Collections in Scala

Note: The features image of this blog has been borrowed from Scala documentation

A Collection refers to data structures which group together data (values) and allow access to the data. The individual values in a collection are called elements of the collection. The elements are accessed by ‘traversing’ the collection. An analogy could be a physical file folder. A file folder holds individual papers. Thus a file folder could be termed as a collection (of papers). The individual papers are elements of the file folder. To get to a particular paper in the folder, we need to ‘traverse’ the folder by turning from one page to the next till we have got to the paper we want.

Scala has a rich library of collections like Lists, Map, Set, Array etc. These collections are part of a class hierarchy and thus inherit many common methods using which you can traverse the collection (access individual elements), change the collection (add, remove  elements), perform test if the collection contains an element, check if a collection is empty or not etc. This blog will cover some aspects of the class hierarchy and will also touch upon, at a high level, some of the collections available in scala library.

Mutable and Immutable collections in conjunction with val and var

Collections in Scala can be broadly categorised as mutable or immutable. Mutable means that the collection can be changed, most likely by adding, removing or modifying the elements of the collection. Thus a mutable collection can have side effects and you should refer to the documentation to check if your collection will be modified by the method called. An example of such a collection is an Array.

Immutable collections do not allow any changes to the collection. Whenever an operation is performed on a collection which will change the collection then a new collection is created which has the desired changes. The original collection is not affected. The immutable collections are more suitable for functional programming style. A collection would most likely have a mutable and an immutable version (with different names).
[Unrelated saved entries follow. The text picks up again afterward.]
(* ===== verification/HandleFacts.v ===== *)
(** * HandleFacts: handles never touch a freed object

    The invariant [hsys_inv] of concurrent handles: every handle points to a live
    [hinfo], whose count is the number of handles on it, and every [rpcc] is owned
    by exactly one [hinfo] or one bind in progress.  Each operation succeeds and
    keeps it.  [call_client_spec] is the behaviour of a call when no other handle
    is in use. *)

From Stdlib Require Import ZArith Lia.
From stdpp Require Import fin_maps.
From S2P Require Import Prelude LockServer Handle.

(** ** Counting the handles on a [hinfo] *)

Definition refs (hs : gmap Z (option Z)) (p : Z) : nat := size (filter (fun kv => kv.2 = Some p) hs).
Definition points (h : option Z) (p : Z) : nat := if decide (h = Some p) then 1 else 0.

Lemma refs_insert hs x h p : hs !! x = None -> refs (<[x := h]> hs) p = (points h p + refs hs p)%nat.
Proof.
  intros Hx. unfold refs, points. destruct (decide (h = Some p)) as [->|Hne].
  - rewrite map_filter_insert_True by done. rewrite map_size_insert_None; [done|].
    apply map_lookup_filter_None_2. by left.
  - rewrite map_filter_insert_False by done. by rewrite delete_id.
Qed.

Lemma refs_delete hs x h p : hs !! x = Some h -> refs hs p = (points h p + refs (delete x hs) p)%nat.
Proof.
  intros Hx. rewrite <- (insert_delete_id hs x h) at 1 by done. apply refs_insert, lookup_delete_eq.
Qed.

Lemma refs_pos hs x p : hs !! x = Some (Some p) -> (0 < refs hs p)%nat.
Proof. intros Hx. rewrite (refs_delete hs x (Some p) p Hx). unfold points. rewrite decide_True by done. lia. Qed.

Lemma refs_zero hs p : (forall x, hs !! x <> Some (Some p)) -> refs hs p = 0%nat.
Proof.
  intros Hx. unfold refs. rewrite map_size_empty_iff. apply map_empty. intros x.
  apply map_lookup_filter_None_2. destruct (hs !! x) as [h|] eqn:E; [right|by left].
  intros ? [= <-]. cbn. intros ->. by apply (Hx x).
Qed.

Lemma refs_le hs p : (refs hs p <= size hs)%nat.
Proof. apply map_size_filter. Qed.

(** ** The invariant *)

(** Who owns the [rpcc] at an address: a [hinfo], or a handle that is binding it. *)
Inductive owner := InInfo (p : Z) | InBind (x : Z).
Definition owns (y : hsys) (o : owner) (c : Z) : Prop :=
  match o with
  | InInfo p => exists h, hinfos (mg y) !! p = Some h /\ hi_cl h = Some c
  | InBind x => exists p, binding y !! x = Some (p, c)
  end.

Definition info_ok (y : hsys) (p : Z) (h : hinfo) : Prop :=
  hmap (mg y) !! hi_m h = Some p /\ hi_refcnt h = Z.of_nat (refs (handles y) p) /\
  hi_refcnt h <= INT_MAX /\ (hi_del h = true -> 0 < hi_refcnt h).

Record hsys_inv (y : hsys) : Prop := {
  hv_live : forall x p, handles y !! x = Some (Some p) -> is_Some (hinfos (mg y) !! p);
  hv_map : forall m p, hmap (mg y) !! m = Some p -> exists h, hinfos (mg y) !! p = Some h /\ hi_m h = m;
  hv_info : forall p h, hinfos (mg y) !! p = Some h -> info_ok y p h;
  hv_bind : forall x p c, binding y !! x = Some (p, c) -> handles y !! x = Some (Some p);
  hv_lock : forall x p c h, binding y !! x = Some (p, c) -> hinfos (mg y) !! p = Some h -> hi_cl h = None;
  hv_mutex : forall x x' p c c', binding y !! x = Some (p, c) -> binding y !! x' = Some (p, c') -> x = x';
  hv_owned : forall c, c ∈ rpccs (mg y) <-> exists o, owns y o c;
  hv_once : forall o o' c, owns y o c -> owns y o' c -> o = o';
}.

Lemma hsys_new_inv : hsys_inv hsys_new.
Proof.
  split; try (intros; cbn in *; simplify_map_eq; done).
  - intros c. split; [set_solver|]. intros [[p|x] Ho]; cbn in Ho; destruct Ho as (? & ? & _) || destruct Ho; simplify_map_eq.
  - intros [p|x] o' c Ho _; cbn in Ho; destruct Ho as (? & ? & _) || destruct Ho; simplify_map_eq.
Qed.

Lemma owns_info y o c : owns y o c -> match o with InInfo p => is_Some (hinfos (mg y) !! p) | InBind x => is_Some (binding y !! x) end.
Proof. destruct o; cbn; intros (? & ?); naive_solver. Qed.

(** Handles may come and go, and a count and a deletion mark may change. *)
Lemma inv_update y p h n d hs :
  hsys_inv y -> hinfos (mg y) !! p = Some h ->
  (forall x q, hs !! x = Some (Some q) -> is_Some (hinfos (mg y) !! q)) ->
  (forall x q c, binding y !! x = Some (q, c) -> hs !! x = Some (Some q)) ->
  n = Z.of_nat (refs hs p) -> n <= INT_MAX -> (d = true -> 0 < n) ->
  (forall q, q <> p -> refs hs q = refs (handles y) q) ->
  hsys_inv (mk_hsys (set_hinfo (mg y) p (mk_hinfo (hi_cl h) n d (hi_m h))) hs (binding y)).
Proof.
  intros [Hl Hm Hi Hb Hk Hx Ho H1] Hp Hhs Hbs Hn Hmax Hd Hq.
  set (y' := mk_hsys _ _ _).
  assert (forall o c, owns y' o c <-> owns y o c) as Eo.
  { intros [q|x] c; [|done]. cbn. destruct (decide (q = p)) as [->|Hne]; [|by rewrite lookup_insert_ne].
    rewrite lookup_insert_eq, Hp. naive_solver. }
  split; cbn [y' mg handles binding set_hinfo hmap hinfos rpccs].
  - intros x q Hxq. destruct (decide (q = p)) as [->|]; [rewrite lookup_insert_eq; eauto|].
    rewrite lookup_insert_ne by done. eauto.
  - intros m q Hmq. destruct (Hm m q Hmq) as (h' & Hh' & <-). destruct (decide (q = p)) as [->|].
    + rewrite lookup_insert_eq. exists (mk_hinfo (hi_cl h) n d (hi_m h)). split; [done|]. cbn. congruence.
    + rewrite lookup_insert_ne by done. eauto.
  - intros q h' Hh'. destruct (decide (q = p)) as [->|Hne].
    + rewrite lookup_insert_eq in Hh'. injection Hh' as <-. split; [apply (Hi p h Hp)|]. done.
    + rewrite lookup_insert_ne in Hh' by done. destruct (Hi q h' Hh') as (? & ? & ?).
      split; [done|]. cbn [handles]. by rewrite Hq.
  - done.
  - intros x q c h' Hxq Hh'. destruct (decide (q = p)) as [->|Hne].
    + rewrite lookup_insert_eq in Hh'. injection Hh' as <-. by apply (Hk x p c h).
    + rewrite lookup_insert_ne in Hh' by done. by eapply Hk.
  - done.
  - intros c. rewrite Ho. by setoid_rewrite Eo.
  - intros o o' c. rewrite !Eo. apply H1.
Qed.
This allows flexibility to the programmers to write code in their preferred style of programming.

Depending on the collection you use, the collection could be found in one of the following packages scala.collection (root package), scala.collection.mutable, scala.collection.immutable and scala.collection.generic.  Collections in scala.collection.immutable are used by default by scala. If you want to use a mutable version of the collection, you’ll have to import scala.collection.mutable in your code or give fully specified name.

In the blog on functional programming, we discussed that variables declared as vals cannot be reassigned and variables declared as vals can be reassigned. Thus following rules apply when using vals and vars with mutable and immutable collections

//immutable Set and val. cannot reassign sim and cannot change elements of sim
val sim = Set(1,2,3) //you cannot use 'add' or += 

// immutable set and var. Cannot change elements of sim2 but can reassigne sim2
var sim2 = Set(1,2,3)
sim2+= 4 //same as sim2 = sim2+4
println(sim2)
Set(1, 2, 3, 4)

//mutable Set and val. cannot reassign sm1 but can change elements of sm1
val sm1 = scala.collection.mutable.Set(1,2,3)
sm1.add(4)
println(sm1)
Set(1, 2, 3, 4) //sm1 got changed because sm1 is mutable
res5: Unit = ()

//immutable Set and val. cannot reassign sm1 but can change elements of sm1
import scala.collection.mutable
var sm2 = mutable.Set(1,2,3) //mutable Set
sm2+=4 
println(sm2)
Set(1, 2, 3, 4)

The collections in scala.collection package is the usually same as the immutable version. As seen in the following code, if we use scala.collection.Set, we get immutable behaviour

val sc = scala.collection.Set (1,2,3)
sc+4
//sc.add(4) //add (which is available in mutable version) is not available in root package
println(sc)
Set(1, 2, 3)

Note: There is another package, collection.generic but as per Scala documentation, we should not find a need to use it.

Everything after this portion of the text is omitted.